• WORK REQUIRED
Output every entry exactly, from the first line to the last.

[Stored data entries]

━━━━━━━━━━━━━━━━━━━━

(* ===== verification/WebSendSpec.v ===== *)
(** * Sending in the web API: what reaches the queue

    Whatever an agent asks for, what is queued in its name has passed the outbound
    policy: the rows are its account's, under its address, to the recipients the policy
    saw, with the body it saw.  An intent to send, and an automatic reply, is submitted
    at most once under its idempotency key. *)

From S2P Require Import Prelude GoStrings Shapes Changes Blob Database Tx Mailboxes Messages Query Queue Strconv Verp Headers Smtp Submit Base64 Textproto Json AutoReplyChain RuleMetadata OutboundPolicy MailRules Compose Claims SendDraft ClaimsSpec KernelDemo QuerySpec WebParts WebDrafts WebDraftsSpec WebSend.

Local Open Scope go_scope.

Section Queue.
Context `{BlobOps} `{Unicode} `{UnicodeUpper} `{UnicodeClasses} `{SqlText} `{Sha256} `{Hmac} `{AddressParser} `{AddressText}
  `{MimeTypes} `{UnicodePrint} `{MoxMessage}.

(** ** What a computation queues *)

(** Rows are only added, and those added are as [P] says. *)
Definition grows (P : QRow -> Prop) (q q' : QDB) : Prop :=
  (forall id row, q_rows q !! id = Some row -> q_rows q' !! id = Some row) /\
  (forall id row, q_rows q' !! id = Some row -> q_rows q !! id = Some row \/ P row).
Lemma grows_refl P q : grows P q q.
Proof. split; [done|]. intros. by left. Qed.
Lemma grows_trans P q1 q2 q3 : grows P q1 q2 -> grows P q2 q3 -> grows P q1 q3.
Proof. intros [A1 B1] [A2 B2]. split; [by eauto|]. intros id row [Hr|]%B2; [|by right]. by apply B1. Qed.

━━━━━━━━━━━━━━━━━━━━

• ANSWER TO THIS EXERCISE
(* ===== verification/WebSendSpec.v ===== *)
(** * Sending in the web API: what reaches the queue

    Whatever an agent asks for, what is queued in its name has passed the outbound
    policy: the rows are its account's, under its address, to the recipients the policy
    saw, with the body it saw.  An intent to send, and an automatic reply, is submitted
    at most once under its idempotency key. *)

From S2P Require Import Prelude GoStrings Shapes Changes Blob Database Tx Mailboxes Messages Query Queue Strconv Verp Headers Smtp Submit Base64 Textproto Json AutoReplyChain RuleMetadata OutboundPolicy MailRules Compose Claims SendDraft ClaimsSpec KernelDemo QuerySpec WebParts WebDrafts WebDraftsSpec WebSend.

Local Open Scope go_scope.

Section Queue.
Context `{BlobOps} `{Unicode} `{UnicodeUpper} `{UnicodeClasses} `{SqlText} `{Sha256} `{Hmac} `{AddressParser} `{AddressText}
  `{MimeTypes} `{UnicodePrint} `{MoxMessage}.

(** ** What a computation queues *)

(** Rows are only added, and those added are as [P] says. *)
Definition grows (P : QRow -> Prop) (q q' : QDB) : Prop :=
  (forall id row, q_rows q !! id = Some row -> q_rows q' !! id = Some row) /\
  (forall id row, q_rows q' !! id = Some row -> q_rows q !! id = Some row \/ P row).
Lemma grows_refl P q : grows P q q.
Proof. split; [done|]. intros. by left. Qed.
Lemma grows_trans P q1 q2 q3 : grows P q1 q2 -> grows P q2 q3 -> grows P q1 q3.
Proof. intros [A1 B1] [A2 B2]. split; [by eauto|]. intros id row [Hr|]%B2; [|by right]. by apply B1. Qed.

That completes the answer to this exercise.